(** * mycertiq_demo: the CME question pipeline

    A shallow embedding of [app/services/cme_query.py] (run_cme_query) and
    [app/services/physician_profile.py] (build_effective_physician_profile),
    with the request and response schemas of [app/schemas/ask_cme.py] and the
    columns of [app/models/cme_event.py] that the pipeline reads.

    Conventions of the embedding.
    - Python [int] is [Z]; [Optional[T]] is [option T]; a [dict] whose
      iteration order is observed (cme_map) is an association list in
      insertion order.
    - The rank scores are Python floats that only ever hold integers
      ([float(total_chunks - idx)] and sums of those), so they are [Z]; the
      credit counts and the normalised score are rationals ([Q]), the exact
      values that the float operations round.
    - [str] is the [string] of its UTF-8 bytes. [strip] removes every
      character for which [str.isspace()] holds, the ones outside ASCII
      included; [lower] lowers the letters A-Z and leaves every other byte as
      it is.
    - The three collaborators (vector search over HTTP, the relational store,
      the language model) are the fields of a [World]; every call to one of
      them is recorded in the trace of the monad [M]. *)

From Stdlib Require Import List ZArith QArith Bool String Ascii Lia.
From Stdlib Require Import Permutation Sorted DecimalString.
Import ListNotations.

Local Open Scope string_scope.
Local Open Scope list_scope.
Local Open Scope Z_scope.

(* ------------------------------------------------------------------------- *)
(** ** Python built-ins used by the pipeline *)
(* ------------------------------------------------------------------------- *)

Module Py.

(** The whitespace characters of one byte: TAB, LF, VT, FF, CR, FS, GS, RS,
    US and SPACE. *)
Definition is_space (c : ascii) : bool :=
  let n := N_of_ascii c in
  (((9 <=? n) && (n <=? 13)) || ((28 <=? n) && (n <=? 32)))%N.

Definition byte_is (n : N) (c : ascii) : bool := (N_of_ascii c =? n)%N.

Definition byte_in (lo hi : N) (c : ascii) : bool :=
  ((lo <=? N_of_ascii c) && (N_of_ascii c <=? hi))%N.

Definition next_is (test : ascii -> bool) (s : string) : bool :=
  match s with
  | EmptyString => false
  | String c _ => test c
  end.

Definition rest (s : string) : string :=
  match s with
  | EmptyString => EmptyString
  | String _ r => r
  end.

(** The number of bytes of the whitespace character at the head of [s], and
    0 when [s] does not start with one.  The whitespace characters are those
    of [str.isspace()], which [str.strip()] removes:
    - one byte: U+0009-000D, U+001C-0020;
    - two bytes: U+0085 (C2 85), U+00A0 (C2 A0);
    - three bytes: U+1680 (E1 9A 80), U+2000-200A (E2 80 80-8A),
      U+2028, U+2029, U+202F (E2 80 A8, A9, AF), U+205F (E2 81 9F),
      U+3000 (E3 80 80). *)
Definition space_width (s : string) : nat :=
  match s with
  | EmptyString => 0
  | String c r =>
      let second test := next_is test r in
      let third test := next_is test (rest r) in
      if is_space c then 1
      else if byte_is 194 c
              && (second (byte_is 133) || second (byte_is 160)) then 2
      else if byte_is 225 c && second (byte_is 154) && third (byte_is 128)
      then 3
      else if byte_is 226 c && second (byte_is 128)
              && (third (byte_in 128 138) || third (byte_is 168)
                  || third (byte_is 169) || third (byte_is 175)) then 3
      else if byte_is 226 c && second (byte_is 129) && third (byte_is 159)
      then 3
      else if byte_is 227 c && second (byte_is 128) && third (byte_is 128)
      then 3
      else 0
  end%nat.

(** [lstrip_from skip s] drops [skip] bytes, the rest of a whitespace
    character whose first byte was just dropped, and then every leading
    whitespace character. *)
Fixpoint lstrip_from (skip : nat) (s : string) : string :=
  match s with
  | EmptyString => EmptyString
  | String c r =>
      match skip with
      | S k => lstrip_from k r
      | O =>
          match space_width (String c r) with
          | O => String c r
          | S k => lstrip_from k r
          end
      end
  end.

----

### The problem
What is needed is an exact copy of all the data above.

### Written solution
(** * mycertiq_demo: the CME question pipeline

    A shallow embedding of [app/services/cme_query.py] (run_cme_query) and
    [app/services/physician_profile.py] (build_effective_physician_profile),
    with the request and response schemas of [app/schemas/ask_cme.py] and the
    columns of [app/models/cme_event.py] that the pipeline reads.

    Conventions of the embedding.
    - Python [int] is [Z]; [Optional[T]] is [option T]; a [dict] whose
      iteration order is observed (cme_map) is an association list in
      insertion order.
    - The rank scores are Python floats that only ever hold integers
      ([float(total_chunks - idx)] and sums of those), so they are [Z]; the
      credit counts and the normalised score are rationals ([Q]), the exact
      values that the float operations round.
    - [str] is the [string] of its UTF-8 bytes. [strip] removes every
      character for which [str.isspace()] holds, the ones outside ASCII
      included; [lower] lowers the letters A-Z and leaves every other byte as
      it is.
    - The three collaborators (vector search over HTTP, the relational store,
      the language model) are the fields of a [World]; every call to one of
      them is recorded in the trace of the monad [M]. *)

From Stdlib Require Import List ZArith QArith Bool String Ascii Lia.
From Stdlib Require Import Permutation Sorted DecimalString.
Import ListNotations.

Local Open Scope string_scope.
Local Open Scope list_scope.
Local Open Scope Z_scope.

(* ------------------------------------------------------------------------- *)
(** ** Python built-ins used by the pipeline *)
(* ------------------------------------------------------------------------- *)

Module Py.

(** The whitespace characters of one byte: TAB, LF, VT, FF, CR, FS, GS, RS,
    US and SPACE. *)
Definition is_space (c : ascii) : bool :=
  let n := N_of_ascii c in
  (((9 <=? n) && (n <=? 13)) || ((28 <=? n) && (n <=? 32)))%N.

Definition byte_is (n : N) (c : ascii) : bool := (N_of_ascii c =? n)%N.

Definition byte_in (lo hi : N) (c : ascii) : bool :=
  ((lo <=? N_of_ascii c) && (N_of_ascii c <=? hi))%N.

Definition next_is (test : ascii -> bool) (s : string) : bool :=
  match s with
  | EmptyString => false
  | String c _ => test c
  end.

Definition rest (s : string) : string :=
  match s with
  | EmptyString => EmptyString
  | String _ r => r
  end.

(** The number of bytes of the whitespace character at the head of [s], and
    0 when [s] does not start with one.  The whitespace characters are those
    of [str.isspace()], which [str.strip()] removes:
    - one byte: U+0009-000D, U+001C-0020;
    - two bytes: U+0085 (C2 85), U+00A0 (C2 A0);
    - three bytes: U+1680 (E1 9A 80), U+2000-200A (E2 80 80-8A),
      U+2028, U+2029, U+202F (E2 80 A8, A9, AF), U+205F (E2 81 9F),
      U+3000 (E3 80 80). *)
Definition space_width (s : string) : nat :=
  match s with
  | EmptyString => 0
  | String c r =>
      let second test := next_is test r in
      let third test := next_is test (rest r) in
      if is_space c then 1
      else if byte_is 194 c
              && (second (byte_is 133) || second (byte_is 160)) then 2
      else if byte_is 225 c && second (byte_is 154) && third (byte_is 128)
      then 3
      else if byte_is 226 c && second (byte_is 128)
              && (third (byte_in 128 138) || third (byte_is 168)
                  || third (byte_is 169) || third (byte_is 175)) then 3
      else if byte_is 226 c && second (byte_is 129) && third (byte_is 159)
      then 3
      else if byte_is 227 c && second (byte_is 128) && third (byte_is 128)
      then 3
      else 0
  end%nat.

(** [lstrip_from skip s] drops [skip] bytes, the rest of a whitespace
    character whose first byte was just dropped, and then every leading
    whitespace character. *)
Fixpoint lstrip_from (skip : nat) (s : string) : string :=
  match s with
  | EmptyString => EmptyString
  | String c r =>
      match skip with
      | S k => lstrip_from k r
      | O =>
          match space_width (String c r) with
          | O => String c r
          | S k => lstrip_from k r
          end
      end
  end.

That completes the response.